What lines in the records below hold the string "Parent"? Please show them.

Collected data entries
+++++

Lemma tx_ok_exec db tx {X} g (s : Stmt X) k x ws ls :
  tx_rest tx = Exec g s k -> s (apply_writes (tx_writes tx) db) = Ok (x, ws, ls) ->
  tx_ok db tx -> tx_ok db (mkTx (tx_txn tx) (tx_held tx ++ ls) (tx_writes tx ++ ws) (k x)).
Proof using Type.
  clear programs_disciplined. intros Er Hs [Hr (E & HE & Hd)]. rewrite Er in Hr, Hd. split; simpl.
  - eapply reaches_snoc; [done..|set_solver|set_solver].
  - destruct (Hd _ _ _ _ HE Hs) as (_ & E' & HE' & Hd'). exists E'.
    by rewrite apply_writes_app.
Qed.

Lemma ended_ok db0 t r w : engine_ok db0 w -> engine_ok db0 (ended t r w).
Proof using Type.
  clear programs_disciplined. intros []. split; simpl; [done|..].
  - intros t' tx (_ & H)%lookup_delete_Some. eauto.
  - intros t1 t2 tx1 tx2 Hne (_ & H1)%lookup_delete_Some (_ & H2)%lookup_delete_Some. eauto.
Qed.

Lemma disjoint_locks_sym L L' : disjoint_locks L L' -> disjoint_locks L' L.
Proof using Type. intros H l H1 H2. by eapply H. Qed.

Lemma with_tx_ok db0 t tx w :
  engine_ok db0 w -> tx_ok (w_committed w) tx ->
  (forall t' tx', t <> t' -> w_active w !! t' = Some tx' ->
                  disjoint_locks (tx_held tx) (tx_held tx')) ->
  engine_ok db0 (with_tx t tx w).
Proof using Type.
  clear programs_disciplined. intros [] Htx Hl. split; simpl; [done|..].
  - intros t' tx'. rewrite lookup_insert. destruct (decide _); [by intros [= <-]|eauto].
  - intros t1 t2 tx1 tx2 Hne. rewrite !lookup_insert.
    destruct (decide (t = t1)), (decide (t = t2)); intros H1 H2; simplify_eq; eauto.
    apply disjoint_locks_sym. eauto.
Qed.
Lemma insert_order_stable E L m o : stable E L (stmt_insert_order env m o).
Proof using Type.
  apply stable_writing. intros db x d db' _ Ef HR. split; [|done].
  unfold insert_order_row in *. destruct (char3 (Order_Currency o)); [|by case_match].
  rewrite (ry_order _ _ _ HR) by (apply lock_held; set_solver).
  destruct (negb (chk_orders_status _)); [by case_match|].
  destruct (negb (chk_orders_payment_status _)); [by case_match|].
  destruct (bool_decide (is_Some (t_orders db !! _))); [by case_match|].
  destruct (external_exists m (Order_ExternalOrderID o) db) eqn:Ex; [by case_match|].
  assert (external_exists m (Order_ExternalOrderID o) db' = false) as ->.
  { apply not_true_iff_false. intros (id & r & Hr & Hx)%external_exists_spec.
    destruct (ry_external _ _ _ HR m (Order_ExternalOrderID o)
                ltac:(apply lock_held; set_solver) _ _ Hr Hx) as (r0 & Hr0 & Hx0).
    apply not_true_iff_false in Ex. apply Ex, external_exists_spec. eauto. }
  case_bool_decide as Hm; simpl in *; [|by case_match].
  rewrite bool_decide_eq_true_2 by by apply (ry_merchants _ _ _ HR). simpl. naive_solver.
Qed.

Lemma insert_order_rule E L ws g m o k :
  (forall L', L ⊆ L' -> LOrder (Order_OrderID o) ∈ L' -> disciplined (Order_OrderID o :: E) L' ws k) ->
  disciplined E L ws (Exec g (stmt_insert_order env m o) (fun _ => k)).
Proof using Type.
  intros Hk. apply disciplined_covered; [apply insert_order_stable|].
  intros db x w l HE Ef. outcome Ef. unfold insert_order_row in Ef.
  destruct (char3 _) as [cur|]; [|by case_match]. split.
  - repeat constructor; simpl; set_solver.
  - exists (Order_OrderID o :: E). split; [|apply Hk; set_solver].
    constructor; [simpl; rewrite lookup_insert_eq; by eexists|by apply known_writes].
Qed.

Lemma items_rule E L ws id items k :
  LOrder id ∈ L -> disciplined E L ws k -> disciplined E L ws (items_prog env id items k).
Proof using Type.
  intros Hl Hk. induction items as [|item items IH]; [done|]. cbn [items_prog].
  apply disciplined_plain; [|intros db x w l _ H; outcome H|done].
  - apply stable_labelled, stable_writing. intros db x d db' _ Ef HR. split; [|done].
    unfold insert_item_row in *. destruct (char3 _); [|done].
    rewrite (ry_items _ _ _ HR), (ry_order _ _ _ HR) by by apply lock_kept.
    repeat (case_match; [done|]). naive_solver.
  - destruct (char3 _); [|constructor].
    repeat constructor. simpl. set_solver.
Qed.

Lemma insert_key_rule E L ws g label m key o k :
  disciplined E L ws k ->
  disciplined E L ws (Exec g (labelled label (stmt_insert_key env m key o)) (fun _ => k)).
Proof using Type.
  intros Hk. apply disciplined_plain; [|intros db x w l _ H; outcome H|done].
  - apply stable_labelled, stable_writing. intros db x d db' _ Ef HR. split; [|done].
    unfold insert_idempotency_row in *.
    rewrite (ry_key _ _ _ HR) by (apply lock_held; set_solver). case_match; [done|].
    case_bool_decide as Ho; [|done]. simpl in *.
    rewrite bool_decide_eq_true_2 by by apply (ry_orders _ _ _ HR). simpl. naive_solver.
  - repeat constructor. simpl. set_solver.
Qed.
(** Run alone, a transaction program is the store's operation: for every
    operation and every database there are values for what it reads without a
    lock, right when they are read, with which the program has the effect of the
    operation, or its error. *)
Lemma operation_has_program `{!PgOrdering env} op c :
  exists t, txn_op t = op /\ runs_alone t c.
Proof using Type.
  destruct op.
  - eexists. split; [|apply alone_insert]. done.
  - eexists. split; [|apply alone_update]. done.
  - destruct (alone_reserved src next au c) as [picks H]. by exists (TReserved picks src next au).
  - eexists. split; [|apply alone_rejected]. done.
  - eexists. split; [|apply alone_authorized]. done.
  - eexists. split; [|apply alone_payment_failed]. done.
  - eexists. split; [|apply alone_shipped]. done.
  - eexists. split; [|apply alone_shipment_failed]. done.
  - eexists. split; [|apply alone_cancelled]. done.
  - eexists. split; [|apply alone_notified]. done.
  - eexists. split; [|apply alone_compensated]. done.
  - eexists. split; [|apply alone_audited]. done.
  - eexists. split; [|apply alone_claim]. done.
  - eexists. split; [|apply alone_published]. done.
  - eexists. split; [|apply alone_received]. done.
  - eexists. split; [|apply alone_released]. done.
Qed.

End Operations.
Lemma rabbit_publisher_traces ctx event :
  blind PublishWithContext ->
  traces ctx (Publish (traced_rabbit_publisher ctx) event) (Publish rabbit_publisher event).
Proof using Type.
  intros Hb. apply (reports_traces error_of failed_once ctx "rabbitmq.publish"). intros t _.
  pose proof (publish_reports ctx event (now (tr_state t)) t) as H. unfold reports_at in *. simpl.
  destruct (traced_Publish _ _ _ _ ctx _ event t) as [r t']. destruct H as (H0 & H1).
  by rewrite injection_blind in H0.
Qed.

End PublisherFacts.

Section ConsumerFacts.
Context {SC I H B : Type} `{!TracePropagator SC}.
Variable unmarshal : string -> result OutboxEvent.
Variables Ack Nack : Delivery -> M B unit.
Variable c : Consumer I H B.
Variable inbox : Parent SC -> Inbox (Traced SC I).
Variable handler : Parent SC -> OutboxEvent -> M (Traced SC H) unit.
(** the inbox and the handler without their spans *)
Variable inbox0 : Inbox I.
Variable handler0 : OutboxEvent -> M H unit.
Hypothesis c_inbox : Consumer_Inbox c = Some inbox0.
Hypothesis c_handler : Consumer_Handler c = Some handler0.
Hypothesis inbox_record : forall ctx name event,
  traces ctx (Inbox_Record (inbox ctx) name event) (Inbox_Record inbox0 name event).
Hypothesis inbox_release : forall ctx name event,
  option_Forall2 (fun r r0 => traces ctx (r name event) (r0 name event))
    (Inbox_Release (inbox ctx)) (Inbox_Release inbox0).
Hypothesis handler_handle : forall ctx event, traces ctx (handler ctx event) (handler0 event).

+++++

__Completed task__:
Variable inbox : Parent SC -> Inbox (Traced SC I).
Variable handler : Parent SC -> OutboxEvent -> M (Traced SC H) unit.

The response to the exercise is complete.